Universal Properties Section 2.6

[kristinas]

The following statement in section 2.6 confuses me: "In fact, basically every induction principle in type theory is part of a universal property of this sort", where an example of the said universal property is
\Pi (w : A x B), C(w) is equivalent to \Pi (a : A) \Pi (b : B), C(a,b)
for products, where the function from right to left (typo in the book says left-to-right) is the dependent eliminator.

The statement seems to suggest a direct generalization to natural numbers:
\Pi (n : Nat), C(w) is equivalent to C(0) x (\Pi (n : Nat), C(n) -> C(s(n)))
where the function from right to left is the dependent elimination principle.

However, dependent elimination on natural numbers is not an equivalence: there can be multiple distinct recurrences generating the same function, e.g., the recurrences (0, \lambda n,y, s(n)) and (0, lambda n,y, s(y)) both generate the identity function but they can be easily shown not to be equal.

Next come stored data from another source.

(* ===== verification/TokenRefine.v ===== *)
(** * The token program refines its specification

    The abstract state of a ledger, and the simulation: every successful
    instruction of the token program is a sequence of steps of TokenSpec.v,
    and every successful instruction of another program is at most a deposit. *)

From Stdlib Require Import ZArith Lia.
From Stdlib Require Import Strings.Byte.
From stdpp Require Import prelude gmap list numbers.
From S2P Require Import Prelude Sdk Utf8 Runtime TokenState TokenInstruction.
From S2P Require Import TokenProcessor TokenFacts TokenSpec.

(** ** Abstraction *)

Definition ok_to_option {E A} (o : outcome E A) : option A :=
  match o with Ok a => Some a | _ => None end.

Definition abs_mint (m : Mint) : AMint :=
  mkAMint (supply m) (mint_authority m) (freeze_authority m) (decimals m).

(** What an account is for the token program: a token account with its
    lamports, a mint, or nothing. *)
Definition view_acct (a : AccountSharedData) : option (TokenAccount * Z) :=
  if decide (owner a = token_program_id) then
    (fun t => (t, lamports a)) <$> ok_to_option (unpack (data a))
  else None.
Definition view_mint (a : AccountSharedData) : option AMint :=
  if decide (owner a = token_program_id) then abs_mint <$> ok_to_option (unpack (data a))
  else None.

Definition abs (l : ledger) : tok_state := mkTok (omap view_acct l) (omap view_mint l).

(** What the ledger promises beyond the abstract invariant: balances are
    64-bit, a mint that is not initialized yet has no supply, and mints keep a
    positive balance. *)
Definition account_ok (a : AccountSharedData) : Prop :=
  in_u64 (lamports a) /\
  (owner a = token_program_id ->
     forall m, unpack_unchecked (data a) = Ok m -> mint_is_initialized m = false -> supply m = 0) /\
  (is_Some (view_mint a) -> 0 < lamports a).
Definition ledger_ok (l : ledger) : Prop := forall k, account_ok (get_account l k).

Lemma ok_to_option_Some {E A} (o : outcome E A) a : ok_to_option o = Some a <-> o = Ok a.
Proof. destruct o; naive_solver. Qed.

Lemma view_acct_Some a t lam :
  view_acct a = Some (t, lam) <->
  owner a = token_program_id /\ unpack (data a) = Ok t /\ lam = lamports a.
Proof.
  unfold view_acct. case_decide; [|naive_solver].
  rewrite fmap_Some. setoid_rewrite ok_to_option_Some. naive_solver.
Qed.

Lemma view_mint_Some a am :
  view_mint a = Some am <->
  owner a = token_program_id /\ exists m, unpack (data a) = Ok m /\ am = abs_mint m.
Proof.
  unfold view_mint. case_decide; [|naive_solver].
  rewrite fmap_Some. setoid_rewrite ok_to_option_Some. naive_solver.
Qed.

(** The layouts have different lengths: an account has one role. *)
Lemma view_acct_no_mint a e : view_acct a = Some e -> view_mint a = None.
Proof.
  destruct e as [t lam]. intros (_ & [Hl _]%unpack_Ok & _)%view_acct_Some.
  destruct (view_mint a) eqn:E; [|done].
  apply view_mint_Some in E as (_ & m & [Hl' _]%unpack_Ok & _). rewrite Hl in Hl'. done.
Qed.

Lemma view_mint_no_acct a m : view_mint a = Some m -> view_acct a = None.
Proof.
  intros Hm. destruct (view_acct a) eqn:E; [|done]. apply view_acct_no_mint in E. congruence.
Qed.

Lemma view_default_acct : view_acct account_default = None.
Proof. vm_compute. done. Qed.
Lemma view_default_mint : view_mint account_default = None.
Proof. vm_compute. done. Qed.

Lemma abs_accts l k : accts (abs l) !! k = view_acct (get_account l k).
Proof.
  cbn. rewrite lookup_omap. unfold get_account. destruct (l !! k); cbn; [done|].
  by rewrite view_default_acct.
Qed.
Lemma abs_mints l k : mints (abs l) !! k = view_mint (get_account l k).
Proof.
  cbn. rewrite lookup_omap. unfold get_account. destruct (l !! k); cbn; [done|].
  by rewrite view_default_mint.
Qed.

Lemma tok_state_eq s s' :
  (forall k, accts s !! k = accts s' !! k) -> (forall k, mints s !! k = mints s' !! k) -> s = s'.
Proof. destruct s, s'; cbn. intros. f_equal; by apply map_eq. Qed.

(** ** Abstract state after a write *)

Lemma abs_set_acct l k a e :
  view_acct a = Some e -> view_mint (get_account l k) = None ->
  abs (<[k := a]> l) = mkTok (<[k := e]> (accts (abs l))) (mints (abs l)).
Proof.
  intros He Hm. apply tok_state_eq; intros j; cbn [accts mints].
  - rewrite abs_accts, get_account_insert, lookup_insert, abs_accts. by case_decide.
  - rewrite !abs_mints, get_account_insert. case_decide; [|done]. subst j.
    by rewrite Hm, (view_acct_no_mint _ _ He).
Qed.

So I am not sure what the statement about universal properties is intended to mean ..?

Thanks,

Kristina

[mikeshulman]

Hmm, I guess you're right: that statement is wrong! I was misled by the fact that the non-dependent eliminator is always an equivalence and the fact that the dependent one is also an equivalence in some cases. What is it about products, \Sigma-types, and coproducts that makes the dependent eliminator also be an equivalence? Is it just non-recursiveness?

[kristinas]

Yes, I have encountered the phenomenon when types with trivial induction
behave very differently also in some other cases (for example, they can
be characterized as the special homotopy-initial algebras whose
computation laws are strict).

On 3/6/2013 10:49 PM, Mike Shulman wrote:

Hmm, I guess you're right: that statement is wrong! I was misled by
the fact that the non-dependent eliminator is always an equivalence
and the fact that the dependent one is also an equivalence in some
cases. What is it about products, \Sigma-types, and coproducts that
makes the dependent eliminator also be an equivalence? Is it just
non-recursiveness?

—
Reply to this email directly or view it on GitHub
#3 (comment).

[txa]

At least in the non-dependent case it is true that the type of the eliminator:

Nat -> Pi X.X -> (X -> X) -> X

is an equivalence, if one assumes relational parametricity or interprets Pi as an end.

Thorsten

From: Mike Shulman <notifications@github.commailto:notifications@github.com>
Reply-To: HoTT/book <reply@reply.github.commailto:reply@reply.github.com>
Date: Wednesday, 6 March 2013 22:49
To: HoTT/book <book@noreply.github.commailto:book@noreply.github.com>
Subject: Re: [book] Universal Properties Section 2.6 (#3)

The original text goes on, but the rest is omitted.